> [EXERCISE REQUIREMENTS]:
Reproduce only the stretch of entries below that begins at the first line and ends at the line holding "(** An entry".

--- ENTRIES PROVIDED ---

(** ** The other passes leave the chains alone *)
Definition same_rounds {A} (c : C) (_ : A) (c' : C) : Prop := react_rounds (projection c') = react_rounds (projection c).
Lemma same_rounds_ok {A} (a : A) (c c' : C) : same_rounds c a c' -> chains_ok (projection c) -> keeps_chains a c'.
Proof. apply chains_same. Qed.
(** An entry that is no round, written and folded, or refused. *)
Lemma write_and_fold e (c : C) regs l n : entry_readable e -> round_of e = None -> (entry_kind e =? KIND_COMMITTED) = false ->
  (entry_kind e =? KIND_REPUDIATED) = false -> in_sync regs l c -> room l (1 + n) ->
  (exists d c1 l1, core_append e c = (Ok d, c1) /\ exists c2, fold_new d c1 = (Ok tt, c2)
    /\ in_sync regs l1 c2 /\ l `prefix_of` l1 /\ room l1 n /\ react_rounds (projection c2) = react_rounds (projection c))
  \/ exists x, core_append e c = (Err x, c).
Proof.
  intros Hrd He H1 H2 Hs Hr.
  destruct (offer_run regs l c e Hs) as [(j & Hj & Hok & Hs')|(x & Hx & _)]; [by apply plain_offered|by eapply room_le; [exact Hr|lia]| |right; by exists x].
  left. eexists _, _, (log_append l e).2. split; [exact Hj|]. rewrite fold_new_run by done. eexists. split_and!; [done|done|apply log_append_prefix|by apply log_append_room|].
  unfold advance. cbn [projection with_core_journal folded_through]. rewrite (fo_folded _ _ _ (sync_follows _ _ _ Hs)).
  destruct (log_append_cases l e) as [[Hin _]|(_ & -> & _)].
  - pose proof (contiguous_seq_le _ _ (proj1 (fo_wf _ _ _ (sync_follows _ _ _ Hs))) Hin). by rewrite (proj2 (Z.ltb_ge _ _)) by lia.
  - rewrite set_seq_seq, (proj2 (Z.ltb_lt _ _)) by lia. apply fold_other. by destruct e.
Qed.
Lemma silent_shaper m r w (c : C) : silent c (materialize_replan_shaper m r w c).
Proof.
  unfold materialize_replan_shaper. eapply silent_trans; [apply silent_persist|]. eapply silent_trans; [|apply silent_dispatch].
  split; [apply register_same_log|done].
Qed.
Lemma runs_replan {E} c : runs (E := E) 1 c (settle_replan_rounds c) (same_rounds c).
Proof.
  unfold settle_replan_rounds. destruct (core_store c); [|by apply runs_ret]. destruct (round_zero _) as [anchor|]; [|by apply runs_ret].
  destruct (settled_failures _) as [[latest failures]|]; [|by apply runs_ret]. unfold plan_round.
  destruct (core_get _ c) as [base|]; [|by apply runs_ret]. destruct (negb _); [by apply runs_ret|].
  destruct (_ ≫= _) as [w|]; [|by apply runs_ret]. cbv zeta.
  destruct (silent_write (corrected_prompt base failures) c) as [Hl Er].
  destruct (store_write _ c) as [[r|] c1]; cbn [snd] in *; (eapply runs_from; [exact Hl|]); [|by apply runs_ret].
  intros regs l n Hs Hr. set (shaper := build_replan_shaper _ _ _). set (e := round_entry _ _ _ _ _).
  destruct (write_and_fold e c1 regs l n) as [(d & c2 & l2 & E2 & c3 & E3 & S3 & P3 & R3 & F3)|(x & Hx)]; [done..| |].
  2: { rewrite Hx. exists tt, c1, regs, l. split_and!; try done. eapply room_le; [exact Hr|lia]. }
  rewrite E2, E3.
  destruct (silent_shaper shaper (ReplanRoundRecord.warrant_ref anchor) w c3) as [Hl4 Er4]. destruct (Hl4 _ _ S3) as (regs4 & _ & S4).
  eexists tt, _, regs4, l2. split_and!; try done. unfold same_rounds. by rewrite Er4, F3, Er.
Qed.
Lemma runs_write_rerank m inst base q w k (c : C) regs l n : in_sync regs l c -> room l (1 + n) ->
  exists r c' regs' l', write_rerank_anchor m inst base q w k c = (r, c') /\ r <> Panic
    /\ react_rounds (projection c') = react_rounds (projection c) /\ in_sync regs' l' c' /\ l `prefix_of` l' /\ room l' n.
Proof.
  intros Hs Hr. unfold write_rerank_anchor. destruct (latest_rerank_round _ _).
  { eexists _, c, regs, l. split_and!; try done. eapply room_le; [done|lia]. }
  unfold cbind, cmap_err. set (e := ReRankRound _ _ _ _ _ _ _ _ _ _).
  destruct (write_and_fold e c regs l n) as [(d & c2 & l2 & E2 & c3 & E3 & S3 & P3 & R3 & F3)|(x & Hx)]; [done..| |].
  2: { rewrite Hx. cbn [omap_err]. eexists _, c, regs, l. split_and!; try done. eapply room_le; [exact Hr|lia]. }
  rewrite E2. cbn [omap_err]. rewrite E3. by exists (Ok tt), c3, regs, l2.
Qed.
Lemma runs_settle_rerank anchor c : runs (E := unit) 1 c (settle_rerank anchor c) (same_rounds c).
Proof.
  unfold settle_rerank. destruct (core_store c) as [store|]; [|by apply runs_ret].
  destruct (rerank_verdict _ _ _) as [o|]; [|by apply runs_ret]. destruct (stage_reordered_same anchor o store c) as [Hl Hp].
  set (c0 := stage_reordered anchor o store c) in *. eapply runs_from; [exact Hl|].
  assert (Hap : runs (E := unit) 1 c0 (append_then (rerank_entry anchor o) (fun c => c) c0) (same_rounds c)).
  { eapply runs_mono; [reflexivity| |apply runs_append; [done|intros; by apply plain_offered|apply silent_refl]].
    intros [] c1 E1. unfold same_rounds. by rewrite E1, Hp. }
  unfold append_rerank_outcome. rewrite Hp. destruct (latest_rerank_round _ _) as [r|]; [|exact Hap].
  destruct (negb _); [|exact Hap]. apply runs_ret. unfold same_rounds. by rewrite Hp.
Qed.
Lemma runs_each_same {A} k (step : A -> comp C unit unit) xs : (forall x c, runs k c (step x c) (same_rounds c)) ->
  forall c, runs (length xs * k) c (each step xs c) (same_rounds c).
Proof.
  intros Hst. induction xs as [|x xs IH]; intros c; cbn [each length Nat.mul]; [by apply runs_ret|].
  apply runs_bind. eapply runs_mono; [reflexivity| |apply Hst]. intros [] c1 E1. eapply runs_mono; [reflexivity| |apply IH].
  intros [] c2 E2. unfold same_rounds in *. congruence.
Qed.
Lemma runs_reranks c : runs (E := unit) (length (pending_rerank_frontier (projection c))) c (settle_rerank_rounds c) (same_rounds c).
Proof. unfold settle_rerank_rounds. rewrite <- (Nat.mul_1_r (length _)). apply runs_each_same. intros. apply runs_settle_rerank. Qed.
Lemma rerank_id_silent m w (c : C) store st' k : core_store c = Some store -> chat_rag_rerank_id m w (projection c) store = (k, st') ->
  silent c (with_core_store (Some st') c).
Proof.
  intros _ _. split; [|done]. intros regs l [H1 []]. by exists regs.
Qed.
Lemma runs_answer x c : runs (E := unit) 1 c (settle_answer x c) (same_rounds c).
Proof.
  unfold settle_answer. destruct x as [answer w]. destruct (core_store c) as [store|] eqn:Hst; [|by apply runs_ret].
  destruct (chat_rag_rerank_id answer w (projection c) store) as [k st'] eqn:Hk.
  destruct (rerank_id_silent answer w c store st' k Hst Hk) as [Hl Er]. set (c1 := with_core_store (Some st') c) in *.
  destruct k as [k|]; [|eapply runs_from; [exact Hl|by apply runs_ret]]. cbv zeta. eapply runs_from; [exact Hl|].
  destruct (ReRankRoundRecord.outcome <$> _) as [[|p|]|]; try (by apply runs_ret).
  - destruct (config _ _ ≫= _) as [b|]; [|by apply runs_ret]. destruct (silent_write b c1) as [Hl2 Er2].
    eapply runs_from; [exact Hl2|]. apply runs_ret. unfold same_rounds. by rewrite Er2.
  - destruct (silent_write (bincode_encode w) c1) as [Hl2 Er2]. destruct (store_write _ c1) as [[r|] c2]; cbn [snd] in *;
      (eapply runs_from; [exact Hl2|]); [|apply runs_ret; unfold same_rounds; by rewrite Er2].
    intros regs l n Hs Hr. set (m := answer_rerank _ _ _ _ _).
    destruct (runs_write_rerank m (rk_instance k) (rk_base k) (rk_query k) r (rk_count k) c2 regs l n Hs Hr)
      as (o & c3 & regs3 & l3 & -> & Hp & F3 & S3 & P3 & R3). destruct o as [[]|e|]; [| |done].
    + destruct (silent_turn m r w c3) as [Hl4 Er4]. destruct (Hl4 _ _ S3) as (regs4 & _ & S4). eexists tt, _, regs4, l3.
      split_and!; try done. unfold same_rounds. by rewrite Er4, F3, Er2.
    + eexists tt, c3, regs3, l3. split_and!; try done. unfold same_rounds. by rewrite F3, Er2.
Qed.
Lemma runs_answers env c : runs (E := unit) (size c.(dispatched).(defs)) c (settle_chat_rag_reranks env c) (same_rounds c).
Proof.
  unfold settle_chat_rag_reranks. destruct (negb _); [by apply runs_ret|]. destruct (core_store c); [|by apply runs_ret].
  destruct (run_registration _); [|by apply runs_ret]. set (xs := List.filter _ _).
  apply (runs_le (length xs * 1)); [|apply runs_each_same; intros; apply runs_answer].
  assert (length xs <= length (btree_values (defs (dispatched c))))%nat as Hle by apply filter_length_le.
  unfold btree_values in *. rewrite length_fmap, length_btree_iter in Hle. lia.
Qed.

---

> [SOLUTION BELOW]:
(** ** The other passes leave the chains alone *)
Definition same_rounds {A} (c : C) (_ : A) (c' : C) : Prop := react_rounds (projection c') = react_rounds (projection c).
Lemma same_rounds_ok {A} (a : A) (c c' : C) : same_rounds c a c' -> chains_ok (projection c) -> keeps_chains a c'.
Proof. apply chains_same. Qed.
(** An entry that is no round, written and folded, or refused. *)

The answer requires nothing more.